The Feast of Unleavened Bread, which may have originally been celebrated as an agricultural festival at the barley harvest, here is celebrated for theological reasons. The Israelites had no time to let their bread rise at the Exodus; haste was required.

Thus the two separate festivals have been merged to celebrate the birth of the nation at the Exodus, and the life of every firstborn son who was “redeemed” at the time of Israel’s departure from Egypt.

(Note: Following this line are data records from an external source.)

(** * Lemmas *)

(** The identifiers of each detector begin in a way of their own; those of the
    Netsec accelerator, serial numbers and hardware addresses, are hexadecimal. *)
Definition id_kind (id : string) : nat :=
  match id with
  | String "i" _ => 0
  | String "m" (String "a" (String "r" _)) => 1
  | String "n" _ => 3
  | String "x" _ => 4
  | String "m" (String "a" (String "n" _)) => 5
  | _ => 2
  end.
Definition is_hex (c : ascii) : bool := ascii_in "0" "9" c || ascii_in "a" "f" c || ascii_in "A" "F" c.
Lemma id_kind_hex s : all_char (λ c, is_hex c || Ascii.eqb c "-") s = true → id_kind s = 2.
Proof.
  destruct s as [|c s]; [done|]. cbn [all_char]. rewrite andb_true_iff. intros [Hc _].
  destruct c as [[] [] [] [] [] [] [] []]; first [reflexivity | discriminate Hc].
Qed.
Lemma hex_digit_hex d : (0 ≤ d < 16)%Z → is_hex (hex_digit d) = true.
Proof.
  intros H. assert (d ∈ [0;1;2;3;4;5;6;7;8;9;10;11;12;13;14;15]%Z) as Hin by set_solver by lia.
  repeat (apply elem_of_cons in Hin as [->|Hin]; [reflexivity|]). by apply elem_of_nil in Hin.
Qed.
Lemma hex_string_hex bs : Forall is_byte bs → all_char is_hex (hex_string bs) = true.
Proof.
  unfold hex_string. intros H. induction H as [|b bs Hb _ IH]; [done|].
  assert (join "" (byte_string <$> b :: bs) = byte_string b +:+ join "" (byte_string <$> bs)) as ->.
  { simpl. by destruct bs. }
  rewrite all_char_app, IH. unfold byte_string, is_byte in *. cbn [all_char].
  rewrite !hex_digit_hex; [done| |].
  - apply Z.mod_pos_bound. lia.
  - split; [apply Z.div_pos; lia|apply Z.div_lt_upper_bound; lia].
Qed.
Lemma replace_all_char P Q a b s :
  (∀ c, P c = true → Q c = true) → Q b = true → all_char (λ c, P c || Ascii.eqb c a) s = true →
  all_char Q (replace_all a b s) = true.
Proof.
  intros HPQ Hb. induction s as [|c s IH]; [done|]. cbn [all_char replace_all string_map].
  rewrite andb_true_iff. intros [Hc Hs]. unfold replace_all in *. simpl. rewrite IH by done.
  rewrite andb_true_r. destruct (Ascii.eqb c a); [done|]. apply HPQ. by rewrite orb_false_r in Hc.
Qed.
Lemma replace_all_absent a b s : all_char (λ c, negb (Ascii.eqb c a)) s = true → replace_all a b s = s.
Proof.
  unfold replace_all. induction s as [|c s IH]; [done|]. cbn [all_char]. rewrite andb_true_iff. intros [Hc Hs].
  simpl. rewrite (IH Hs). by destruct (Ascii.eqb c a).
Qed.

Lemma last_char_app s t c : last_char t = Some c → last_char (s +:+ t) = Some c.
Proof.
  intros Ht. induction s as [|d s IH]; [done|]. simpl. by destruct (s +:+ t) eqn:E.
Qed.
Lemma cr_name_inj id1 id2 node s1 s2 : cr_name id1 node s1 = cr_name id2 node s2 → id1 = id2 ∧ s1 = s2.
Proof.
  unfold cr_name, postFixDpuSideToIdentifier. intros H.
  assert (s1 = s2) as ->.
  { apply (f_equal last_char) in H. destruct s1, s2; try done;
      (erewrite !last_char_app in H by reflexivity); discriminate H. }
  split; [|done]. apply string_app_inj_r in H. unfold uniqueIdentifierForNode in H.
  destruct (String.eqb node ""); [done|]. by apply string_app_inj_r in H.
Qed.

(** What one detector's pass yields: units made from identifiers. *)
Section DetectLemmas.
Context {P : Type} `{!Plugin P} (now : Z) (getenv : string → string) (it : list (string * P)).
Abbreviation unit_of d node id side := (detected now getenv it d node id side).

Lemma detected_name d node id side : DpuName (CR (unit_of d node id side)) = cr_name id node side.
Proof. unfold detected. by destruct (attachRegistryPlugin _ _ _). Qed.
Lemma wrapf_Ok {A} msg (r : result A) a : wrapf msg r = Ok a ↔ r = Ok a.
Proof. by destruct r. Qed.

Lemma detect_devices_ids platform node d devices seen l :
  detect_devices now getenv it platform node d devices seen = Ok l →
  ∃ ids, l = (λ id, unit_of d node id false) <$> ids ∧
    ids `sublist_of` omap (λ pci, match GetDpuIdentifier d platform pci with Ok id => Some id | Err _ => None end) devices.
Proof.
  revert seen l. induction devices as [|pci devices IH]; intros seen l; simpl.
  { intros [= <-]. by exists []. }
  destruct (wrapf _ (IsDPU _ _ _ _)) as [[]|]; [| |done].
  - destruct (GetDpuIdentifier d platform pci) as [id|] eqn:Hid; [|done]. simpl.
    destruct (detect_devices _ _ _ _ _ _ devices _) as [rest|] eqn:Hr; [|done]. intros [= <-].
    apply IH in Hr as (ids & -> & Hs). exists (id :: ids). split; [done|]. by apply sublist_skip.
  - intros H. apply IH in H as (ids & -> & Hs). exists ids. split; [done|].
    destruct (GetDpuIdentifier d platform pci); [by apply sublist_cons|done].
Qed.
(** A detector that refuses identifiers it has seen yields each of them once. *)
Lemma detect_devices_fresh platform node d devices seen l :
  (∀ pci dpus id, IsDPU d platform pci dpus = Ok true → GetDpuIdentifier d platform pci = Ok id → id ∉ dpus) →
  detect_devices now getenv it platform node d devices seen = Ok l →
  ∃ ids, l = (λ id, unit_of d node id false) <$> ids ∧ NoDup ids ∧ (∀ id, id ∈ ids → id ∉ seen) ∧
    ∀ id, id ∈ ids → ∃ pci, GetDpuIdentifier d platform pci = Ok id.
Proof.
  intros Hf. revert seen l. induction devices as [|pci devices IH]; intros seen l; simpl.
  { intros [= <-]. exists []. split; [done|]. split; [constructor|]. split; by intros id ?%elem_of_nil. }
  destruct (wrapf _ (IsDPU _ _ _ _)) as [[]|] eqn:Hd; [|apply IH|done]. apply wrapf_Ok in Hd.
  destruct (GetDpuIdentifier d platform pci) as [id|] eqn:Hid; [|done]. simpl.
  destruct (detect_devices _ _ _ _ _ _ devices _) as [rest|] eqn:Hr; [|done]. intros [= <-].
  apply IH in Hr as (ids & -> & Hn & Hs & Hg). pose proof (Hf _ _ _ Hd Hid). exists (id :: ids).
  split; [done|]. split; [constructor; [|done]; set_solver|]. split; [set_solver|].
  intros id' [->|Hin]%elem_of_cons; eauto.
Qed.
(** Frames: what the steps of a pass leave alone. *)
Lemma preserves_on_rt {A X} (g : world → X) (f : D → D * A) : (∀ w x, g (w <| rt := x |>) = g w) → preserves g (on_rt f).
Proof. intros H w. unfold on_rt. destruct (f (rt w)) as [x a]. apply H. Qed.
Lemma preserves_on_dm {X} (g : world → X) (f : Daemon P Mg → Daemon P Mg) :
  (∀ w, g (w <| dm := f (dm w) |>) = g w) → preserves g (on_dm f).
Proof. intros H w. apply H. Qed.
Lemma preserves_on_api {A X} (g : world → X) (f : M K A) : (∀ w k, g (w <| api := k |>) = g w) → preserves g (on_api f).
Proof. intros H w. unfold on_api. destruct (f (api w)) as [k a]. apply H. Qed.
Definition status (w : world) : bool * string := (isReady (dm w), nodeName (dm w)).
#[local] Hint Extern 2 (preserves _ (on_rt _)) => (apply preserves_on_rt; by intros []) : preserves.
#[local] Hint Extern 2 (preserves _ (does _)) => (apply preserves_on_rt; by intros []) : preserves.
#[local] Hint Extern 2 (preserves _ (on_dm _)) => (apply preserves_on_dm; by intros []) : preserves.
#[local] Hint Extern 2 (preserves _ (set_unit _ _)) => (apply preserves_on_dm; by intros []) : preserves.
#[local] Hint Extern 2 (preserves _ (on_api _)) => (apply preserves_on_api; by intros []) : preserves.
Lemma create_managers_status ms : preserves status (create_managers ms).
Proof. induction ms as [|[n m] ms IH]; simpl; [done|]. destruct (Manager m); [done|]. preserve. Qed.
Lemma set_conditions_status now ms : preserves status (set_conditions now ms).
Proof. induction ms as [|[n m] ms IH]; simpl; [done|]. preserve. Qed.
Lemma apply_loop_status ms : preserves status (apply_loop ord ms).
Proof. induction ms as [|[n m] ms IH]; simpl; [done|]. destruct (IsDpuSide _); [done|]. preserve. Qed.
Lemma updateNodeLabels_status : preserves status (updateNodeLabels ord).
Proof. unfold updateNodeLabels, ok. preserve. Qed.
Lemma updateNodeLabels_dm : preserves dm (updateNodeLabels ord : M world _).
Proof. unfold updateNodeLabels, ok. preserve. Qed.
Lemma create_managers_api ms : preserves (api : world → K) (create_managers ms).
Proof. induction ms as [|[n m] ms IH]; simpl; [done|]. destruct (Manager m); [done|]. preserve. Qed.
Lemma set_conditions_api now ms : preserves (api : world → K) (set_conditions now ms).
Proof. induction ms as [|[n m] ms IH]; simpl; [done|]. preserve. Qed.
(* ===== verification/SfcController.v ===== *)
(** The operator's service-function-chain controller,
    internal/controller/servicefunctionchain_controller.go: it keeps one pod per network
    function of a chain, in the chain's namespace, and recreates a pod whose
    specification changed, which it notices by a hash in an annotation. *)
From S2P Require Import Prelude Plugin GoMonad Platform Kube Encode Controller Pods.
#[local] Open Scope stdpp_scope.

Definition sfcLabelKey : string := "dpu.config.openshift.io/sfc".
Definition sfcFunctionLabel : string := "dpu.config.openshift.io/network-function".
Definition sfcSpecHashKey : string := "dpu.config.openshift.io/pod-spec-hash".
Definition sfcNetworksAnnoKey : string := "k8s.v1.cni.cncf.io/networks".
Definition nodeSideLabelKey : string := "dpu.config.openshift.io/dpuside".
Definition defaultDpuNAD : string := "dpunfcni-conf".
Definition defaultHostNAD : string := "default-sriov-net".
Definition defaultDpuResource : string := "openshift.io/dpu".

(** * The desired pods *)

Definition side_networks (side : string) : option (list string) :=
  let s := to_lower side in
  if String.eqb s "dpu" then Some [defaultDpuNAD]
  else if String.eqb s "dpu-host" || String.eqb s "host" then Some [defaultHostNAD]
  else None.
Definition defaultNetworksForNodeSelector (nodeSelector : gmap string string) : list string :=
  match nodeSelector !! nodeSideLabelKey ≫= side_networks with
  | Some nets => nets
  | None =>
      match nodeSelector !! "dpu" with
      | Some v => if equal_fold v "true" then [defaultDpuNAD] else [defaultHostNAD]
      | None => [defaultHostNAD]
      end
  end.
Definition dpu_count (n : option Z) : Z :=
  match n with Some n => if (0 <? n)%Z then n else 2 | None => 2 end.
Definition networkFunctionPod (sfc : ServiceFunctionChain) (nf : NetworkFunction) (resourceName : string) : Pod :=
  let podName := SfcName sfc +:+ "-" +:+ NFName nf in
  let networks := match Networks nf with
                  | [] => defaultNetworksForNodeSelector (SfcNodeSelector sfc)
                  | nets => nets
                  end in
  mkPod podName (SfcNamespace sfc)
    {[ sfcLabelKey := SfcName sfc; sfcFunctionLabel := NFName nf ]}
    {[ sfcNetworksAnnoKey := join ", " networks ]} []
    (mkPodSpec (SfcNodeSelector sfc)
       [mkContainer podName (NFImage nf) [("web", 8080%Z)]
          {[ resourceName := dpu_count (Requests <$> DpuResources nf) ]}
          {[ resourceName := dpu_count (Limits <$> DpuResources nf) ]}
          true ["ALL"] ["NET_RAW"; "NET_ADMIN"]]) false.

(** The hash of the specification and the networks; [json.Marshal] does not fail on them. *)
Definition fingerprint (p : Pod) : string :=
  json_struct [("spec", Some (json_podspec (PodSpec_ p)));
               ("networks", Some (json_string (default "" (PodAnnotations p !! sfcNetworksAnnoKey))))].
Definition setPodSpecHash (p : Pod) : Pod :=
  p <| PodAnnotations := <[sfcSpecHashKey := EncodeToString (Sum256 (bytes_of (fingerprint p)))]> (PodAnnotations p) |>.
(* ===== verification/OperatorConfig.v ===== *)
(** The controller of the operator's configuration,
    internal/controller/dpuoperatorconfig_controller.go: it deploys the daemon, the
    network attachments, the resources injector and what the vendor processes share,
    reports the outcome in a Ready condition, and cleans up before the configuration is
    deleted, which a finalizer delays. *)
From S2P Require Import Prelude Plugin GoMonad Platform Detect Kube Controller Cluster Render.
#[local] Open Scope stdpp_scope.

Record DpuOperatorConfig := mkConfig {
  CfgName : string; CfgUID : string; CfgLogLevel : Z; CfgResourceName : string;
  CfgFinalizers : list string; CfgDeleting : bool; CfgConditions : list Condition }.
#[export] Instance DpuOperatorConfig_eta : Eta DpuOperatorConfig := λ c,
  mkConfig (CfgName c) (CfgUID c) (CfgLogLevel c) (CfgResourceName c) (CfgFinalizers c) (CfgDeleting c) (CfgConditions c).
(** It is cluster-scoped. *)
Definition config_owner (c : DpuOperatorConfig) : Owner :=
  mkOwner "config.openshift.io/v1" "DpuOperatorConfig" "" (CfgName c) (CfgUID c).
Definition dpuOperatorConfigFinalizer : string := "config.openshift.io/dpuoperatorconfig-finalizer".

(** A write answers with the object, which replaces the caller's copy. *)
Class ConfigAPI (K : Type) := {
  o_GetConfig : string → K → K * get_result DpuOperatorConfig;
  o_UpdateConfig : DpuOperatorConfig → K → K * result DpuOperatorConfig;
  o_UpdateConfigStatus : DpuOperatorConfig → K → K * result DpuOperatorConfig }.

(** What the reconciler is built with: the environment, the host's files as [Stat] sees
    them, the image manager, the embedded manifests and the YAML decoder. *)
Record operator_env := mkOperatorEnv {
  op_getenv : string → string; op_stat : string → stat_result; op_getImage : string → result string;
  op_imagePullPolicy : string; op_namespace : string; op_paths : PathManager;
  op_binData : bindata; op_decode : string → result Object; op_polls : nat }.

Definition plugin_endpoints : list (string * string) := [
  ("PluginOPIEndpoint", "DPU_PLUGIN_OPI_ENDPOINT");
  ("PluginOPINetworkEndpoint", "DPU_PLUGIN_OPI_NETWORK_ENDPOINT");
  ("PluginOPIEndpointNvidia", "DPU_PLUGIN_OPI_ENDPOINT_NVIDIA");
  ("PluginOPIEndpointIntel", "DPU_PLUGIN_OPI_ENDPOINT_INTEL");
  ("PluginOPIEndpointMarvell", "DPU_PLUGIN_OPI_ENDPOINT_MARVELL");
  ("PluginOPIEndpointXSight", "DPU_PLUGIN_OPI_ENDPOINT_XSIGHT");
  ("PluginOPIEndpointMangoBoost", "DPU_PLUGIN_OPI_ENDPOINT_MANGOBOOST");
  ("PluginOPINetworkEndpointNvidia", "DPU_PLUGIN_OPI_NETWORK_ENDPOINT_NVIDIA");
  ("PluginOPINetworkEndpointIntel", "DPU_PLUGIN_OPI_NETWORK_ENDPOINT_INTEL");
  ("PluginOPINetworkEndpointMarvell", "DPU_PLUGIN_OPI_NETWORK_ENDPOINT_MARVELL");
  ("PluginOPINetworkEndpointXSight", "DPU_PLUGIN_OPI_NETWORK_ENDPOINT_XSIGHT");
  ("PluginOPINetworkEndpointMangoBoost", "DPU_PLUGIN_OPI_NETWORK_ENDPOINT_MANGOBOOST")].

Section Reconcile.
Context {K : Type} `{!ClusterAPI K, !RenderAPI K, !ConfigAPI K} (env : operator_env).
Abbreviation W := (K * ResourceRenderer)%type.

Like Babylonians and Akkadians, before the institution of Passover, the Hebrew year had begun in the month of Tishri, in the autumn. Now, in commemoration of God’s deliverance of the people, it begins in Abib (later, Nisan), in the springtime. God, through Moses, instructs the Israelites to mark Abib/Nisan as the first month (Exodus 12:1-2). Deuteronomy adds the requirement that the combined festival take place “at the place that the LORD will choose as a dwelling for his name” (16:2, 6, see also 7) in conformity with the principle of worship at the central shrine (12:5, 11, 14). Originally, Passover was celebrated by families in their homes.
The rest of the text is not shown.